Kazuhiko Ishihara, Ph.D.

AIMBE College of Fellows Class of 2002
For significant contributions in the development of biomimetic medical polymers.

Imaging Cellular Interiors Using Polymeric Nanoparticles

Via Physics | November 1, 2016

Nanoparticles are particles that are smaller than 100 nanometers. They are typically obtained from metals and, because of their tiny size, have unique properties that make them useful for biomedical applications. However, without treatment to make their surfaces biologically inert, their effectiveness is severely limited. Researchers led by Kazuhiko Ishihara at the University of Tokyo have pioneered the use of MPC polymers to modify the surfaces of nanoparticles. In a recent article published in the journal Science and Technology of Advanced Materials, they reviewed current ways in which polymeric nanoparticles can be used to transport a type of small nanoparticles called quantum dots into cells.

MPC polymers are large molecules made from chains of 2-methacryloyloxyethyl phosphorylcholine (MPC). Bioactive nanoparticles whose surfaces have been modified with them can be used as anti-tumor compounds, gene carriers, contrast agents that improve MRI images, and protein detectors.
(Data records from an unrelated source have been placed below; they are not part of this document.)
(** * bppcomp: the directive expansion engine of [bppcomp.py]

    A shallow embedding of [FileProcessor] (src/bppcomp.py) and the
    properties of its expansion loop.

    Modelling conventions.
    - Python [str] is [string]; a character is a code point below 256, with
      the classes [str.isspace] and the [re] module's [\w], [\s] and [.]
      give to it.
    - [re.search] is a backtracking matcher with the priorities of Python's
      engine: leftmost start, greedy and lazy repetition, ordered
      alternation.
    - The object state ([current_path]), the console and the files opened
      are threaded explicitly through every call.
    - [while True] and the recursion through the [file] handlers are run
      with fuel; [OutOfFuel] says nothing about the program, and a run that
      is [OutOfFuel] for every fuel never returns.
    - [eval] is an oracle handed to the engine.  What it answers depends
      on the source text and on the frame of the handler that calls it
      (its [args], its [context], [self]); it raises an [Exception], which
      the handlers catch, or what is no [Exception], which they let
      through, or it gives a value.
    - The call stack of the interpreter is a parameter where the program
      can use it up, in the recursion of [build_pattern]; the recursion
      through the [file] handlers is cut by the program's own test on the
      depth.  Memory is outside the model.
    - A file is known by its name: two names are two files. *)

From Stdlib Require Import ZArith Ascii String List Lia Bool DecimalString.
From stdpp Require Import base option gmap strings.

Import ListNotations.
Local Open Scope Z_scope.

(** ** Characters *)

Module Chars.

Definition code (c : ascii) : N := N_of_ascii c.

Definition in_range (lo hi : N) (c : ascii) : bool :=
  ((lo <=? code c) && (code c <=? hi))%N.

(** [str.isspace] on one character, and [\s] of a [str] pattern. *)
Definition isspace (c : ascii) : bool :=
  in_range 9 13 c || in_range 28 32 c
  || (code c =? 133)%N || (code c =? 160)%N.

Definition isdigit (c : ascii) : bool := in_range 48 57 c.

(** [\w] of a [str] pattern: alphanumeric code points and the underscore. *)
Definition isword (c : ascii) : bool :=
  isdigit c || in_range 65 90 c || in_range 97 122 c || (code c =? 95)%N
  || (code c =? 170)%N || (code c =? 178)%N || (code c =? 179)%N
  || (code c =? 181)%N || (code c =? 185)%N || (code c =? 186)%N
  || in_range 188 190 c || in_range 192 214 c || in_range 216 246 c
  || in_range 248 255 c.

Definition eqc (a c : ascii) : bool := (code a =? code c)%N.

Definition newline : ascii := ascii_of_N 10.

End Chars.

(** ** Strings: slicing and stripping *)

Module Str.

Fixpoint take (n : nat) (s : string) : string :=
  match n, s with
  | S n', String c s' => String c (take n' s')
  | _, _ => EmptyString
  end.

Fixpoint drop (n : nat) (s : string) : string :=
  match n, s with
  | S n', String _ s' => drop n' s'
  | _, _ => s
  end.

Definition is_empty (s : string) : bool :=
  match s with EmptyString => true | _ => false end.

Definition snoc (s : string) (c : ascii) : string :=
  s +:+ String c EmptyString.

Fixpoint lstrip (s : string) : string :=
  match s with
  | String c s' => if Chars.isspace c then lstrip s' else s
  | EmptyString => EmptyString
  end.

Fixpoint rstrip (s : string) : string :=
  match s with
  | String c s' =>
      let r := rstrip s' in
      if is_empty r && Chars.isspace c then EmptyString else String c r
  | EmptyString => EmptyString
  end.

(** [str.strip()] *)
Definition strip (s : string) : string := rstrip (lstrip s).

(** [sep.join(l)] *)
Fixpoint join (sep : string) (l : list string) : string :=
  match l with
  | [] => EmptyString
  | [x] => x
  | x :: l' => x +:+ sep +:+ join sep l'
  end.


Fixpoint is_prefix (p s : string) : bool :=
  match p, s with
  | EmptyString, _ => true
  | String a p', String b s' => Chars.eqc a b && is_prefix p' s'
  | _, _ => false
  end.

(** [p in s] *)
Fixpoint contains (p s : string) : bool :=
  is_prefix p s ||
  match s with
  | EmptyString => false
  | String _ s' => contains p s'
  end.

End Str.

(** ** The regular expression of [parse_directive] *)

Module Re.

Inductive regex : Type :=
| Lit (c : ascii)
| Class (p : ascii -> bool)
| Cat (r1 r2 : regex)
| Alt (r1 r2 : regex)
| Star (r : regex)
| LazyStar (r : regex)
| Group (i : nat) (r : regex).

Definition Plus (r : regex) : regex := Cat r (Star r).

(** A group is kept as the two suffixes of the subject where it started and
    where it ended. *)
Definition captures : Type := list (nat * (string * string)).

Section Backtrack.
Context {R : Type}.

Definition cont : Type := string -> captures -> option R.

(** Greedy repetition: one more round of [body] first, the rest of the
    pattern when that fails.  [n] bounds the rounds; a round of the
    pattern below consumes a character, so the length of the subject is
    enough. *)
Fixpoint star_greedy (body : string -> captures -> cont -> option R)
    (k : cont) (n : nat) (s : string) (caps : captures) : option R :=
  match n with
  | O => k s caps
  | S n' =>
      match body s caps (star_greedy body k n') with
      | Some x => Some x
      | None => k s caps
      end
  end.

(** Lazy repetition: the rest of the pattern first, one more round of
    [body] when that fails. *)
Fixpoint star_lazy (body : string -> captures -> cont -> option R)
    (k : cont) (n : nat) (s : string) (caps : captures) : option R :=
  match n with
  | O => k s caps
  | S n' =>
      match k s caps with
      | Some x => Some x
      | None => body s caps (star_lazy body k n')
      end
  end.

(** [bt r s caps k] matches [r] at the head of [s] and hands what is left
    to [k]; when [k] refuses, the next choice of [r] is tried, in the
    order Python tries them. *)
Fixpoint bt (r : regex) (s : string) (caps : captures) (k : cont)
    : option R :=
  match r with
  | Lit c =>
      match s with
      | String d s' => if Chars.eqc c d then k s' caps else None
      | EmptyString => None
      end
  | Class p =>
      match s with
      | String d s' => if p d then k s' caps else None
      | EmptyString => None
      end
  | Cat r1 r2 => bt r1 s caps (fun s1 caps1 => bt r2 s1 caps1 k)
  | Alt r1 r2 =>
      match bt r1 s caps k with
      | Some x => Some x
      | None => bt r2 s caps k
      end
  | Star r1 => star_greedy (bt r1) k (String.length s) s caps
  | LazyStar r1 => star_lazy (bt r1) k (String.length s) s caps
  | Group i r1 =>
      bt r1 s caps (fun s1 caps1 => k s1 ((i, (s, s1)) :: caps1))
  end.
End Backtrack.

(** Whatever a matcher hands to its continuation is no longer than what
    it was given. *)
Definition shrinking {R : Type}
    (body : string -> captures -> @cont R -> option R) : Prop :=
  forall s caps k x, body s caps k = Some x ->
    exists s' caps', k s' caps' = Some x
                     /\ (String.length s' <= String.length s)%nat.

Record match_object : Type := MatchObject {
  m_start : nat;
  m_end : nat;
  m_caps : captures;
  m_subject : string
}.

(** [re.search]: the first start position, left to right, where the
    pattern matches. *)
Fixpoint search_from (r : regex) (subject : string) (pos : nat) (s : string)
    : option match_object :=
  match bt r s [] (fun s' caps => Some (s', caps)) with
  | Some (s', caps) =>
      Some (MatchObject pos (String.length subject - String.length s')
                        caps subject)
  | None =>
      match s with
      | EmptyString => None
      | String _ s' => search_from r subject (S pos) s'
      end
  end.

Definition search (r : regex) (subject : string) : option match_object :=
  search_from r subject 0 subject.

Fixpoint lookup_group (i : nat) (caps : captures) : option (string * string) :=
  match caps with
  | [] => None
  | (j, g) :: caps' => if Nat.eqb i j then Some g else lookup_group i caps'
  end.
MPC polymers mimic cellular membranes and allow the delivery of bioactive molecules that are normally not very soluble in water or that might produce unwanted biological side effects. When scientists attach MPC polymers to the surface of inorganic nanoparticles, they can make substances that are easily delivered into the blood or other tissue.
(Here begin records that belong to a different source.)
(** The preset method without a preset name raises [KeyError] as soon as
    one target column is in the table. *)
Theorem preset_without_name_raises (R : Runtime) (P : Policy) (tm : token_map)
    (chunk : DataFrame) (c : str) :
  meth P = PresetMask → preset P = None →
  c ∈ cols P → c ∈ columns chunk →
  _apply_masking R P tm chunk = Raise KeyError.
Proof.
  intros Hm Hp Hc Hin. unfold _apply_masking. revert Hc.
  generalize (cols P) as cs. intros cs.
  induction cs as [|c0 cs IH]; intros Hc; [by apply elem_of_nil in Hc|].
  simpl. destruct (col_index chunk c0) as [j|] eqn:Hj.
  - unfold mask_column. by rewrite Hm, Hp.
  - apply IH. apply elem_of_cons in Hc as [->|Hc]; [|done].
    apply col_index_None in Hj. done.
Qed.

Lemma preset_without_name_raises_witness :
  _apply_masking (mini_runtime NaN) (demo_policy PresetMask [py "zip"; py "tel"])
    ∅ people = Raise KeyError.
Proof.
  apply (preset_without_name_raises _ _ _ _ (py "tel")).
  - reflexivity.
  - reflexivity.
  - right. left.
  - right. left.
Defined.

(** *** Masking in full twice *)

Lemma apply_cols_rewrite_rows R P f labels cs tm rws :
  meth P ≠ Tokenize → cell_op R P = Ok (Some f) →
  apply_cols R P cs tm (frame labels rws)
  = Ok (tm, frame labels (rewrite_rows R labels f cs rws)).
Proof.
  intros Hm Hf. revert rws. induction cs as [|c cs IH]; intros rws; [done|].
  cbn [apply_cols]. unfold rewrite_rows. cbn [foldl].
  destruct (col_index (frame labels rws) c) as [j|]; [|apply IH].
  rewrite mask_column_cell_op, Hf by done. cbn [rows columns].
  rewrite set_col_row_op. apply IH.
Qed.
(** * GeoBlock: the outbound packet filter of [geoblock.py], and the
      address predicate it shares with [sniffer.py].

    The development is a shallow embedding of the two Python modules.
    Python values are modelled as follows.
    - [str] is [string]; [None] in a place that holds a string is the
      [None] of [option string].
    - [int] is [Z].
    - a [dict] is a [gmap], a [set] a [gset].
    - a call that may raise returns a [result]; code that also reads or
      writes the module globals runs in the monad [M] of the module
      [Geoblock]. *)

From Stdlib Require Import ZArith String Ascii List Bool Lia.
From stdpp Require Import base option gmap strings.

Local Open Scope string_scope.
Local Open Scope Z_scope.

(** ** Exceptions

    Only the classes that the handlers of the two modules tell apart
    are kept: [except ValueError] catches the first constructor only,
    [except Exception] catches both. *)
Inductive exn : Type :=
  | ValueError
  | OtherException.

Inductive result (A : Type) : Type :=
  | Ok (a : A)
  | Raise (e : exn).
Arguments Ok {A} a.
Arguments Raise {A} e.

(** [try: body / except Exception: handler] *)
Definition try_except {A} (body : result A) (handler : exn -> result A) : result A :=
  match body with
  | Ok a => Ok a
  | Raise e => handler e
  end.

(** [try: body / except ValueError: handler]; another exception goes on
    to the caller. *)
Definition try_except_ValueError {A} (body : result A) (handler : result A) : result A :=
  match body with
  | Ok a => Ok a
  | Raise ValueError => handler
  | Raise e => Raise e
  end.

(** ** The [ipaddress] module of the Python library

    The module is not part of the repository; the code is verified
    against its interface. [ip_address] takes the value the callers pass
    (a string, or [None] when the packet has no address), and either
    returns an address object or raises. The library documents that a
    value that is no IPv4 or IPv6 address raises [ValueError]; that is
    the law of the interface. The three properties are booleans. *)
Record ipaddress : Type := {
  ip_object : Type;
  ip_address : option string -> result ip_object;
  is_private : ip_object -> bool;
  is_loopback : ip_object -> bool;
  is_link_local : ip_object -> bool;
  ip_address_raises : forall a e, ip_address a = Raise e -> e = ValueError
}.

(** *** An instance for dotted-quad literals

    A small instance of the interface, on which the model can be run on
    concrete packets: IPv4 literals [a.b.c.d], private ranges 10/8,
    172.16/12 and 192.168/16, loopback 127/8, link-local 169.254/16. *)
Module DottedQuad.

Definition is_digit (c : ascii) : bool :=
  let n := N_of_ascii c in ((48 <=? n) && (n <=? 57))%N.

Definition digit_value (c : ascii) : Z := Z.of_N (N_of_ascii c) - 48.

Fixpoint split_dots (s : string) (cur : list ascii) : list (list ascii) :=
  match s with
  | EmptyString => [rev cur]
  | String c s' =>
      if Ascii.eqb c "."%char then rev cur :: split_dots s' []
      else split_dots s' (c :: cur)
  end.

Definition octet (ds : list ascii) : option Z :=
  match ds with
  | [] => None
  | d :: rest =>
      if negb (forallb is_digit ds) then None
      else if (3 <? Z.of_nat (length ds)) then None
      else if Ascii.eqb d "0"%char && negb (Nat.eqb (length rest) 0) then None
      else
        let v := fold_left (fun acc c => 10 * acc + digit_value c) ds 0 in
        if v <=? 255 then Some v else None
  end.

Definition octets (a : option string) : option (Z * Z * Z * Z) :=
  match a with
  | None => None
  | Some s =>
      match map octet (split_dots s []) with
      | [Some a; Some b; Some c; Some d] => Some (a, b, c, d)
      | _ => None
      end
  end.

Definition parse (a : option string) : result (Z * Z * Z * Z) :=
  match octets a with
  | Some o => Ok o
  | None => Raise ValueError
  end.

Definition private (o : Z * Z * Z * Z) : bool :=
  let '(a, b, _, _) := o in
  (a =? 10) || ((a =? 172) && (16 <=? b) && (b <=? 31))
  || ((a =? 192) && (b =? 168)).

Definition loopback (o : Z * Z * Z * Z) : bool :=
  let '(a, _, _, _) := o in a =? 127.

Definition link_local (o : Z * Z * Z * Z) : bool :=
  let '(a, b, _, _) := o in (a =? 169) && (b =? 254).

Definition lib : ipaddress := {|
  ip_object := Z * Z * Z * Z;
  ip_address := parse;
  is_private := private;
  is_loopback := loopback;
  is_link_local := link_local;
  ip_address_raises := fun a e =>
    match octets a as o
      return (match o with Some v => Ok v | None => Raise ValueError end = Raise e
              -> e = ValueError)
    with
    | Some v => fun H => match H in (_ = r) return (match r with Ok _ => True | Raise _ => e = ValueError end) with eq_refl => I end
    | None => fun H => match H in (_ = r) return (match r with Ok _ => True | Raise e' => e' = ValueError end) with eq_refl => eq_refl end
    end
|}.

End DottedQuad.

(** ** sniffer.py *)
Module Sniffer.
Section WithLibrary.
Variable L : ipaddress.

(** [is_local_ip(ip)], lines 11-31: three tests in turn, each
    returning [True]; [except ValueError] returns [False]. *)
Definition is_local_ip (ip : option string) : result bool :=
  try_except_ValueError
    (match ip_address L ip with
     | Raise e => Raise e
     | Ok ip_obj =>
         if is_private L ip_obj then Ok true
         else if is_loopback L ip_obj then Ok true
         else if is_link_local L ip_obj then Ok true
         else Ok false
     end)
    (Ok false).

End WithLibrary.

(** [FORTNITE_PORT_RANGE = range(12000, 65000)], as the test
    [src_port in FORTNITE_PORT_RANGE] on an integer. *)
Definition FORTNITE_PORT_RANGE (src_port : Z) : bool :=
  (12000 <=? src_port) && (src_port <? 65000).

(** What the capture prints and requests, in order. *)
Inductive sniff_event : Type :=
  | SnPrintSniffing
  | SnPrintDetected (dst_ip : string)
  | SnGet (ip : string)
  | SnPrintRegion (region : string).

(** A captured packet as the loop reads it: the outcome of
    [int(packet.udp.srcport)] and of [packet.ip.dst], each of which
    raises when the layer or the field is missing or malformed. *)
Record captured : Type := {
  udp_srcport : result Z;
  ip_dst : result string
}.

(** [str(v)] for a string or [None], as an f-string renders it. *)
Definition str (v : option string) : string :=
  match v with
  | Some s => s
  | None => "None"
  end.

(** [data.get(key)] on a JSON object whose values are strings or
    [null]. *)
Definition dict_get (data : gmap string (option string)) (key : string) : option string :=
  default None (data !! key).

Section Capture.
Variable L : ipaddress.

(** [requests.get(f"https://ipinfo.io/{ip}/json").json()]: the JSON
    object, or [None] when the request or the decoding raises. *)
Variable ipinfo : string -> option (gmap string (option string)).

(** [get_ip_info] (lines 33-39); the bare [except] catches whatever
    the request raises. *)
Definition get_ip_info (ip : string) (t : list sniff_event) : string * list sniff_event :=
  let t' := (t ++ [SnGet ip])%list in
  match ipinfo ip with
  | Some data =>
      ((str (dict_get data "country") ++ " - " ++ str (dict_get data "region")
          ++ " (" ++ str (dict_get data "city") ++ ")")%string,
       t')
  | None => ("Unknown", t')
  end.

(** The loop of [capture_fortnite_traffic] (lines 45-61) over the
    packets the capture yields; [except Exception: continue] catches
    what reading the packet or [is_local_ip] raises. *)
Fixpoint sniff (packets : list captured) (t : list sniff_event) : list sniff_event :=
  match packets with
  | [] => t
  | packet :: rest =>
      match udp_srcport packet with
      | Raise _ => sniff rest t
      | Ok src_port =>
          match ip_dst packet with
          | Raise _ => sniff rest t
          | Ok dst_ip =>
              match is_local_ip L (Some dst_ip) with
              | Raise _ => sniff rest t
              | Ok true => sniff rest t
              | Ok false =>
                  if FORTNITE_PORT_RANGE src_port then
                    let t1 := (t ++ [SnPrintDetected dst_ip])%list in
                    let '(region, t2) := get_ip_info dst_ip t1 in
                    (t2 ++ [SnPrintRegion region])%list
                  else sniff rest t
              end
          end
      end
  end.

(** [capture_fortnite_traffic] (lines 41-61) *)
Definition capture_fortnite_traffic (packets : list captured) : list sniff_event :=
  sniff packets [SnPrintSniffing].

End Capture.
End Sniffer.

(** ** geoblock.py *)
Module Geoblock.

(** *** Module constants (lines 10-14) *)
Definition _BLOCK_COUNTRIES : gset string := {[ "GB"; "DE" ]}.
Definition MIN_DST_PORT : Z := 15000.
Definition MAX_DST_PORT : Z := 15999.

(** *** Strings

    [str.upper()] on the characters a country code is made of: the
    letters [a]-[z] go to [A]-[Z], every other character is kept. *)
Definition upper_char (c : ascii) : ascii :=
  let n := N_of_ascii c in
  if ((97 <=? n) && (n <=? 122))%N then ascii_of_N (n - 32) else c.

Fixpoint upper (s : string) : string :=
  match s with
  | EmptyString => EmptyString
  | String c s' => String (upper_char c) (upper s')
  end.

(** Truth value of a string or [None]: [None] and the empty string are
    false. *)
Definition truthy (v : option string) : bool :=
  match v with
  | None => false
  | Some s => negb (String.eqb s "")
  end.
Ishihara’s group has recently used this process with quantum dots to produce nanoparticles that can outperform traditional organic fluorescent dyes in biomedical imaging. Using a simple solvent-evaporation technique, they were able to fabricate polymer nanoparticles that contained a core of quantum dots enmeshed in the nanoparticle polymer PLA (poly L-lactic acid), which was then surrounded by a layer of an MPC-polymer derivative called PMBN. This combination produced particles that maintained the same levels of fluorescence in a solution after being stored for more than six months at 4 degrees Celsius, and that functioned in environments of varying acidity. While traditional organic dyes lose their fluorescence with repeated illumination, the polymer quantum dot nanoparticles did not.